A Toxicologia Industrial é a ciência que estuda os efeitos nocivos decorrentes das interações de substâncias
químicas presentes no ambiente de trabalho com o organismo do trabalhador a elas exposto. Assim, é correto
afirmar a respeito que
A a estrutura das moléculas determina a toxicidade da
substância, como ocorre com os componentes da
“benzina”, em que o 2-metil-pentano é um neurotóxico periférico, podendo levar à paralisia total dos
membros inferiores, enquanto o n-hexano, que tem o
mesmo número de carbonos e hidrogênios, é inócuo
para o organismo humano.
B existem dois tipos de intoxicações por agrotóxicos,
a crônica, que possui sintomas com poucas horas
após a exposição excessiva e por curto período de
tempo ao agrotóxico, e a intoxicação latente onde os
sintomas são tardios, ou seja, levam meses ou até
anos para aparecerem, como, por exemplo, problemas neurológicos e o câncer.
C didaticamente, o processo de intoxicação é apreendido como uma sequência de quatro fases, entre as
quais consta a Fase Clínica, em que há evidências
de sinais e sintomas, ou ainda, alterações patológicas detectáveis mediante provas diagnósticas, caracterizando os efeitos nocivos provocados pela interação do toxicante com o organismo.
D a metabolização é um processo orgânico vital que
diminui a toxicidade da molécula absorvida.
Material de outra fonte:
(* ===== verification/L2Forward.v ===== *)
(** * Forwarding by MAC address: [modules/l2_forward.cc]

    A table of [size] buckets of [bucket] slots.  An address belongs to the bucket
    of its hash, or, when an entry has to give way, to the alternate bucket.  A
    slot is a 64-bit word (address, gate, bit that says it is taken) that is
    aligned to 32 bytes: [new] zeroes the 24 bytes of padding, and nothing writes
    them.  [None] is a null pointer, an index out of range, an undefined shift or
    division.  The hash is that of DPDK ([rte_hash_crc_8byte]), an argument. *)

From Stdlib Require Import Ascii.
From stdpp Require Import strings.
From S2P Require Import Prelude.

Definition ENOENT : Z := 2.
Definition ENOMEM : Z := 12.
Definition EEXIST : Z := 17.
Definition EINVAL : Z := 22.

Definition DROP_GATE : Z := 8192.
Definition MAX_TABLE_SIZE : Z := 1048576 * 64.
Definition DEFAULT_TABLE_SIZE : Z := 1024.
Definition MAX_BUCKET_SIZE : Z := 4.

(** ** The table *)

Record l2_entry := Entry { addr : Z; gate : Z; occupied : bool }.

Record l2_table := Table {
  table : option (list l2_entry);
  tsize : Z;
  size_power : Z;
  bucket : Z;
  count : Z
}.

Definition no_entry : l2_entry := Entry 0 0 false.

(** What an assignment to the bit fields keeps. *)
Definition entry_of (a g : Z) : l2_entry := Entry (wrap 48 a) (wrap 15 g) true.

Definition with_slots (l : list l2_entry) (t : l2_table) : l2_table :=
  Table (Some l) (tsize t) (size_power t) (bucket t) (count t).
Definition with_count (c : Z) (t : l2_table) : l2_table :=
  Table (table t) (tsize t) (size_power t) (bucket t) c.

Definition is_power_of_2 (n : Z) : bool := negb (n =? 0) && (Z.land n (u64 (n - 1)) =? 0).

(** The loop that computes the logarithm, for an [int]. *)
Fixpoint log2_loop (n : nat) (size power : Z) : Z :=
  match n with
  | O => power
  | S n => if 1 <? size then log2_loop n (Z.shiftr size 1) (power + 1) else power
  end.

(** [alloc]: the allocation succeeds. *)
Definition l2_init (alloc : bool) (size buckets : Z) (t : l2_table) : l2_table * Z :=
  if (size <=? 0) || (MAX_TABLE_SIZE <? size) || negb (is_power_of_2 size) then (t, - EINVAL)
  else if (buckets <=? 0) || (MAX_BUCKET_SIZE <? buckets) || negb (is_power_of_2 buckets) then (t, - EINVAL)
  else if negb alloc then (Table None (tsize t) (size_power t) (bucket t) (count t), - ENOMEM)
  else (Table (Some (replicate (Z.to_nat (size * buckets)) no_entry)) size (log2_loop 31 size 0) buckets (count t), 0).

Definition l2_deinit (t : l2_table) : l2_table * Z :=
  if bool_decide (table t = None) || (tsize t =? 0) || (bucket t =? 0) then (t, - EINVAL)
  else (Table None 0 0 0 0, 0).

(** ** Places *)

Definition l2_ib_to_offset (t : l2_table) (index j : Z) : Z := u32 (index * bucket t + j).

Definition l2_hash_to_index (hash size : Z) : Z := Z.land hash (u32 (size - 1)).

Definition l2_alt_index (hash power index : Z) : option Z :=
  guard (power < 32);;
  guard (1 <= power);;
  let tag := u32 (Z.shiftr hash power + 1) in
  let tag := u64 (tag * 1540483477) in
  Some (u32 (Z.land (Z.lxor index tag) (u64 (Z.shiftl 1 (power - 1) - 1)))).

(** ** Looking into a bucket of four *)

Definition entry_word (e : l2_entry) : Z :=
  Z.lor (addr e) (Z.lor (Z.shiftl (gate e) 48) (Z.shiftl (b2z (occupied e)) 63)).

(** Four words from a slot on: itself and its padding. *)
Definition words_of (e : l2_entry) : list Z := [entry_word e; 0; 0; 0].

Definition key_mask : Z := 9223653511831486463.  (* 0x8000ffffFFFFffff *)

(** Equality of two [double]s, given by their bits. *)
Definition is_nan (x : Z) : bool := (Z.land (Z.shiftr x 52) 2047 =? 2047) && negb (x mod 2 ^ 52 =? 0).
Definition double_eq (x y : Z) : bool :=
  negb (is_nan x) && negb (is_nan y) && ((x =? y) || ((x mod 2 ^ 63 =? 0) && (y mod 2 ^ 63 =? 0))).

(** [eq]: how words are compared. *)
Fixpoint find_word (eq : Z -> Z -> bool) (key : Z) (i : Z) (words : list Z) : Z :=
  match words with
  | [] => 0
  | w :: words => if eq key (Z.land w key_mask) then i + 1 else find_word eq key (i + 1) words
  end.

Definition find_index_avx (a : Z) (words : list Z) : Z := find_word double_eq (Z.lor a (2 ^ 63)) 0 words.
Definition find_index_basic (a : Z) (words : list Z) : Z := find_word Z.eqb (Z.lor a (2 ^ 63)) 0 words.
Definition find_index (avx : bool) (a : Z) (words : list Z) : Z :=
  if avx then find_index_avx a words else find_index_basic a words.

(** ** Looking into a bucket slot by slot *)

Fixpoint search_bucket (n : nat) (tbl : list l2_entry) (a offset : Z) : option (option Z) :=
  match n with
  | O => Some None
  | S n =>
      e ← tbl !! Z.to_nat offset;
      if occupied e && (a =? addr e) then Some (Some offset) else search_bucket n tbl a (u32 (offset + 1))
  end.

(** The gate, if the bucket from [offset] on has [a]. *)
Definition find_in (avx : bool) (t : l2_table) (tbl : list l2_entry) (a offset : Z) : option (option Z) :=
  if bucket t =? 4 then
    e ← tbl !! Z.to_nat offset;
    let tmp := find_index avx a (words_of e) in
    if tmp =? 0 then Some None
    else e ← tbl !! Z.to_nat (u32 (offset + tmp - 1)); Some (Some (gate e))
  else
    r ← search_bucket (Z.to_nat (bucket t)) tbl a offset;
    match r with
    | Some o => e ← tbl !! Z.to_nat o; Some (Some (gate e))
    | None => Some None
    end.

Section Table.
Context (crc : Z -> Z) (avx : bool).

Definition l2_hash (a : Z) : Z := crc a.

(** The inner [None] is [-ENOENT]. *)
Definition l2_find (t : l2_table) (a : Z) : option (option Z) :=
  tbl ← table t;
  let hash := l2_hash a in
  let idx1 := l2_hash_to_index hash (tsize t) in
  r ← find_in avx t tbl a (l2_ib_to_offset t idx1 0);
  match r with
  | Some g => Some (Some g)
  | None =>
      idx1 ← l2_alt_index hash (size_power t) idx1;
      find_in avx t tbl a (l2_ib_to_offset t idx1 0)
  end.

Definition l2_find_offset (t : l2_table) (a : Z) : option (option Z) :=
  tbl ← table t;
  let hash := l2_hash a in
  let idx1 := l2_hash_to_index hash (tsize t) in
  r ← search_bucket (Z.to_nat (bucket t)) tbl a (l2_ib_to_offset t idx1 0);
  match r with
  | Some o => Some (Some o)
  | None =>
      idx1 ← l2_alt_index hash (size_power t) idx1;
      search_bucket (Z.to_nat (bucket t)) tbl a (l2_ib_to_offset t idx1 0)
  end.

(** The first free slot of bucket [idx] among the last [n]. *)
Fixpoint free_slot (n : nat) (t : l2_table) (tbl : list l2_entry) (idx j : Z) : option (option Z) :=
  match n with
  | O => Some None
  | S n =>
      e ← tbl !! Z.to_nat (l2_ib_to_offset t idx j);
      if negb (occupied e) then Some (Some j) else free_slot n t tbl idx (j + 1)
  end.

Definition clear_occupied (e : l2_entry) : l2_entry := Entry (addr e) (gate e) false.

(** Moving the first entry that has room in its alternate bucket. *)
Fixpoint try_moving (n : nat) (t : l2_table) (tbl : list l2_entry) (idx1 i : Z) : option (option (list l2_entry)) :=
  match n with
  | O => Some None
  | S n =>
      let offset1 := l2_ib_to_offset t idx1 i in
      e ← tbl !! Z.to_nat offset1;
      let hash := l2_hash (addr e) in
      let idx_v1 := l2_hash_to_index hash (tsize t) in
      idx_v2 ← l2_alt_index hash (size_power t) idx_v1;
      if (idx_v1 =? idx_v2) || (idx1 =? idx_v2) then Some None
      else
        r ← free_slot (Z.to_nat (bucket t)) t tbl idx_v2 0;
        match r with
        | Some j =>
            let offset2 := l2_ib_to_offset t idx_v2 j in
            Some (Some (<[Z.to_nat offset1 := clear_occupied e]> (<[Z.to_nat offset2 := e]> tbl)))
        | None => try_moving n t tbl idx1 (i + 1)
        end
  end.

(** The slots after a move, the bucket and the slot in it; [None] is [-ENOMEM]. *)
Definition l2_find_slot (t : l2_table) (a : Z) : option (option (list l2_entry * Z * Z)) :=
  tbl ← table t;
  let idx1 := l2_hash_to_index (l2_hash a) (tsize t) in
  r ← free_slot (Z.to_nat (bucket t)) t tbl idx1 0;
  match r with
  | Some i => Some (Some (tbl, idx1, i))
  | None =>
      m ← try_moving (Z.to_nat (bucket t)) t tbl idx1 0;
      match m with
      | Some tbl => Some (Some (tbl, idx1, 0))
      | None => Some None
      end
  end.

Definition l2_add_entry (t : l2_table) (a g : Z) : option (l2_table * Z) :=
  found ← l2_find t a;
  match found with
  | Some _ => Some (t, - EEXIST)
  | None =>
      slot ← l2_find_slot t a;
      match slot with
      | None => Some (t, - ENOMEM)
      | Some (tbl, index, j) =>
          let offset := Z.to_nat (l2_ib_to_offset t index j) in
          guard (offset < length tbl)%nat;;
          Some (with_count (u64 (count t + 1)) (with_slots (<[offset := entry_of a g]> tbl) t), 0)
      end
  end.

Definition l2_del_entry (t : l2_table) (a : Z) : option (l2_table * Z) :=
  found ← l2_find_offset t a;
  match found with
  | None => Some (t, - ENOENT)
  | Some offset =>
      tbl ← table t;
      Some (with_count (u64 (count t - 1)) (with_slots (<[Z.to_nat offset := no_entry]> tbl) t), 0)
  end.

Definition l2_flush (t : l2_table) : l2_table * Z :=
  match table t with
  | None => (t, - EINVAL)
  | Some tbl => (with_slots (replicate (length tbl) no_entry) t, 0)
  end.

(** ** Addresses as text *)

Definition is_space (c : Ascii.ascii) : bool :=
  let n := Z.of_N (Ascii.N_of_ascii c) in (n =? 32) || ((9 <=? n) && (n <=? 13)).

Definition hex_digit (c : Ascii.ascii) : option Z :=
  let n := Z.of_N (Ascii.N_of_ascii c) in
  if (48 <=? n) && (n <=? 57) then Some (n - 48)
  else if (65 <=? n) && (n <=? 70) then Some (n - 55)
  else if (97 <=? n) && (n <=? 102) then Some (n - 87)
  else None.

Fixpoint skip_space (s : string) : string :=
  match s with
  | String c s' => if is_space c then skip_space s' else s
  | EmptyString => s
  end.

(** [%2hhx]: a digit, two digits, or a sign and a digit, after any white space. *)
Definition scan_hhx (s : string) : option (Z * string) :=
  match skip_space s with
  | String c s1 =>
      match hex_digit c with
      | Some d =>
          match s1 with
          | String c2 s2 =>
              match hex_digit c2 with
              | Some d2 => Some (16 * d + d2, s2)
              | None =>
                  if (d =? 0) && ((Ascii.eqb c2 "x"%char) || (Ascii.eqb c2 "X"%char)) then None else Some (d, s1)
              end
          | EmptyString => Some (d, s1)
          end
      | None =>
          if Ascii.eqb c "+"%char || Ascii.eqb c "-"%char then
            match s1 with
            | String c2 s2 => d ← hex_digit c2; Some (if Ascii.eqb c "-"%char then u8 (- d) else d, s2)
            | EmptyString => None
            end
          else None
      end
  | EmptyString => None
  end.

(** [n] bytes with colons between them. *)
Fixpoint scan_bytes (n : nat) (s : string) : option (list Z) :=
  match n with
  | O => Some []
  | S n =>
      '(b, s) ← scan_hhx s;
      match n with
      | O => Some [b]
      | S _ =>
          match s with
          | String c s => guard (c = ":"%char);; l ← scan_bytes n s; Some (b :: l)
          | EmptyString => None
          end
      end
  end.

(** [None] is [-EINVAL]. *)
Definition parse_mac_addr (s : string) : option (list Z) := scan_bytes 6 s.

(** The value of bytes, the first the least significant. *)
Fixpoint le_value (l : list Z) : Z :=
  match l with
  | [] => 0
  | b :: l => b + 256 * le_value l
  end.

Definition l2_addr_to_u64 (l : list Z) : Z :=
  Z.lor (le_value (take 4 l)) (Z.shiftl (le_value (take 2 (drop 4 l))) 32).

Fixpoint le_bytes (n : nat) (x : Z) : list Z :=
  match n with
  | O => []
  | S n => x mod 256 :: le_bytes n (x / 256)
  end.

(** [be64_t::swap]. *)
Definition swap64 (x : Z) : Z := le_value (rev (le_bytes 8 x)).

(** ** The module *)

Record L2Forward := L2 { l2_table_ : l2_table; default_gate_ : Z }.

Definition set_table (t : l2_table) (m : L2Forward) : L2Forward := L2 t (default_gate_ m).

(** A response: the error code, 0 for success. *)
Definition L2Forward_Init (alloc : bool) (size buckets : Z) (m : L2Forward) : L2Forward * Z :=
  let size := to_signed 32 size in
  let buckets := to_signed 32 buckets in
  let size := if size =? 0 then DEFAULT_TABLE_SIZE else size in
  let buckets := if buckets =? 0 then MAX_BUCKET_SIZE else buckets in
  let '(t, ret) := l2_init alloc size buckets (l2_table_ m) in
  (L2 t DROP_GATE, - ret).

Definition L2Forward_DeInit (m : L2Forward) : L2Forward := set_table (l2_deinit (l2_table_ m)).1 m.

(** The gate of each packet of a batch, given by its first 8 bytes. *)
Fixpoint ProcessBatch (m : L2Forward) (batch : list Z) : option (list Z) :=
  match batch with
  | [] => Some []
  | head_data :: batch =>
      r ← l2_find (l2_table_ m) (Z.land head_data 281474976710655);
      l ← ProcessBatch m batch;
      Some ((match r with Some out_gate => out_gate | None => default_gate_ m end) :: l)
  end.

Fixpoint CommandAdd (entries : list (string * Z)) (m : L2Forward) : option (L2Forward * Z) :=
  match entries with
  | [] => Some (m, 0)
  | (s, g) :: entries =>
      if String.eqb s "" then Some (m, EINVAL)
      else
        match parse_mac_addr s with
        | None => Some (m, EINVAL)
        | Some bytes =>
            '(t, r) ← l2_add_entry (l2_table_ m) (l2_addr_to_u64 bytes) (u16 g);
            if r =? 0 then CommandAdd entries (set_table t m) else Some (set_table t m, - r)
        end
  end.

Fixpoint CommandDelete (addrs : list string) (m : L2Forward) : option (L2Forward * Z) :=
  match addrs with
  | [] => Some (m, 0)
  | s :: addrs =>
      if String.eqb s "" then Some (m, EINVAL)
      else
        match parse_mac_addr s with
        | None => Some (m, EINVAL)
        | Some bytes =>
            '(t, r) ← l2_del_entry (l2_table_ m) (l2_addr_to_u64 bytes);
            if r =? 0 then CommandDelete addrs (set_table t m)
            else Some (set_table t m, if r =? - ENOENT then ENOENT else EINVAL)
        end
  end.

Definition CommandSetDefaultGate (g : Z) (m : L2Forward) : L2Forward := L2 (l2_table_ m) (u16 g).

(** The gates, or an error code. *)
Fixpoint CommandLookup (addrs : list string) (m : L2Forward) : option (list Z + Z) :=
  match addrs with
  | [] => Some (inl [])
  | s :: addrs =>
      if String.eqb s "" then Some (inr EINVAL)
      else
        match parse_mac_addr s with
        | None => Some (inr EINVAL)
        | Some bytes =>
            r ← l2_find (l2_table_ m) (l2_addr_to_u64 bytes);
            match r with
            | None => Some (inr ENOENT)
            | Some g => l ← CommandLookup addrs m; Some (match l with inl gs => inl (g :: gs) | inr e => inr e end)
            end
        end
  end.

(** The loop of [CommandPopulate]; answers of [l2_add_entry] are ignored. *)
Fixpoint populate (n : nat) (i base gate_cnt : Z) (t : l2_table) : option l2_table :=
  match n with
  | O => Some t
  | S n =>
      guard (gate_cnt <> 0);;
      '(t, _) ← l2_add_entry t (swap64 (u64 (Z.shiftl base 16))) (u16 (Z.rem i gate_cnt));
      populate n (i + 1) (u64 (base + 1)) gate_cnt t
  end.

Definition CommandPopulate (base : string) (cnt gate_cnt : Z) (m : L2Forward) : option (L2Forward * Z) :=
  if String.eqb base "" then Some (m, EINVAL)
  else
    match parse_mac_addr base with
    | None => Some (m, EINVAL)
    | Some bytes =>
        let base_u64 := Z.shiftr (swap64 (l2_addr_to_u64 bytes)) 16 in
        let base_u64 := Z.shiftr base_u64 16 in
        t ← populate (Z.to_nat (to_signed 32 cnt)) 0 base_u64 (to_signed 32 gate_cnt) (l2_table_ m);
        Some (set_table t m, 0)
    end.

End Table.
É isso
que ocorre com o efeito nocivo do inseticida organofosforado paration, que é biotransformado em paraoxon, e é esta forma modificada a responsável pela
atenuação do efeito nocivo da molécula original.
E com base nas DL50 de várias substâncias, são estabelecidas classes toxicológicas de produtos químicos e farmacológicos, que permitirão avaliar se uma
substância oferece risco ou perigo para um determinado sistema biológico, para um determinado indivíduo ou para a saúde pública.